DATA SECTION:
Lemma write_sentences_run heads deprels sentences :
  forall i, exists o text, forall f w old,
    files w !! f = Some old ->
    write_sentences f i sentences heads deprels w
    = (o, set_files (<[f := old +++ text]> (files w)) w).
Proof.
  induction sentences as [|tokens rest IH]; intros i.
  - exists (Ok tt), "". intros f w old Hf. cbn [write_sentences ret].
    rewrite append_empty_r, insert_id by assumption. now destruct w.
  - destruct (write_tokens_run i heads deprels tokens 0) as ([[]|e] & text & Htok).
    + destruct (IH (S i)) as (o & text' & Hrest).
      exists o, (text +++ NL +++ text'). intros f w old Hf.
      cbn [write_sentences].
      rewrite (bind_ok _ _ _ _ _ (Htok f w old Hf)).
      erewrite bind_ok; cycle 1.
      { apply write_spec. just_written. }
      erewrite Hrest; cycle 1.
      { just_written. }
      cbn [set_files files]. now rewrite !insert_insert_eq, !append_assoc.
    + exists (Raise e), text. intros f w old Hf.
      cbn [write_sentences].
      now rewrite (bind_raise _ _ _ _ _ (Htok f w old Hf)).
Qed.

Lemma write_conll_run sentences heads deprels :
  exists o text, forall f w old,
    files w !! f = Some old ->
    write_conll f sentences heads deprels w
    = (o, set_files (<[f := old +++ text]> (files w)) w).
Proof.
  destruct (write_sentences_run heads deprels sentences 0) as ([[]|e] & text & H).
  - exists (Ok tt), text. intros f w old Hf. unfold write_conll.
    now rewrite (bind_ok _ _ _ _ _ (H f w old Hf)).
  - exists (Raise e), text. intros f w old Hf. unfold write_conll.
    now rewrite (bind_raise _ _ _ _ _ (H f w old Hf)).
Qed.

---

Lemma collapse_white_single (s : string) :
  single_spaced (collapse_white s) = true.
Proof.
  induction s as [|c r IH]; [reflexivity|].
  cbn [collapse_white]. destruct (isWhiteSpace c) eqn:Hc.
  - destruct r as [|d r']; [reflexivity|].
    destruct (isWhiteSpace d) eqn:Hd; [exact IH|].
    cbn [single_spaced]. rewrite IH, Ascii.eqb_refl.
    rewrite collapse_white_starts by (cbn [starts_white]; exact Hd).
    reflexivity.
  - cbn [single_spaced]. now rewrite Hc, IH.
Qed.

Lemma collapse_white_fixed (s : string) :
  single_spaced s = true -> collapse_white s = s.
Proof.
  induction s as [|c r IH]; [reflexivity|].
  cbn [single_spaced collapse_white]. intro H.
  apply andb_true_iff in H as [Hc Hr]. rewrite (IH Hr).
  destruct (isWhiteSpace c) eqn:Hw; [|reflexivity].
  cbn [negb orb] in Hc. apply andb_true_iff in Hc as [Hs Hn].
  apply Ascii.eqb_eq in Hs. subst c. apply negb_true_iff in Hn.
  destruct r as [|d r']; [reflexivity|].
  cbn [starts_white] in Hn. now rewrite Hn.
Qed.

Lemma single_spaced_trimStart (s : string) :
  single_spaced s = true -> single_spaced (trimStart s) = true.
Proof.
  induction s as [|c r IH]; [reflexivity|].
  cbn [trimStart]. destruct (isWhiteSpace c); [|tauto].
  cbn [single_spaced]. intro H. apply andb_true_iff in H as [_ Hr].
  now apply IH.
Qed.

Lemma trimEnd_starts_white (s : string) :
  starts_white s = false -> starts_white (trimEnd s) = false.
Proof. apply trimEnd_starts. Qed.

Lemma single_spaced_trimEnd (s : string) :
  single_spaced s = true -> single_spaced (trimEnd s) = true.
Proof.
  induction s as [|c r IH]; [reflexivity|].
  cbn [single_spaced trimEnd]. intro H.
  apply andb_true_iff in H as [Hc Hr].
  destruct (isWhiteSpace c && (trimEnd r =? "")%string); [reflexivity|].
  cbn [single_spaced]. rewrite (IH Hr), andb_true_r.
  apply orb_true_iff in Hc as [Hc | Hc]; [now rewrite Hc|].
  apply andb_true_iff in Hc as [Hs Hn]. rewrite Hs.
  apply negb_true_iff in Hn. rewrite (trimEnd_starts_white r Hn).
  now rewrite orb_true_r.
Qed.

PROBLEM DETAILS:
Look through the entries above and find each line where the word "Hrest" occurs; copy those lines.

TASK RESULT:
    + destruct (IH (S i)) as (o & text' & Hrest).
      erewrite Hrest; cycle 1.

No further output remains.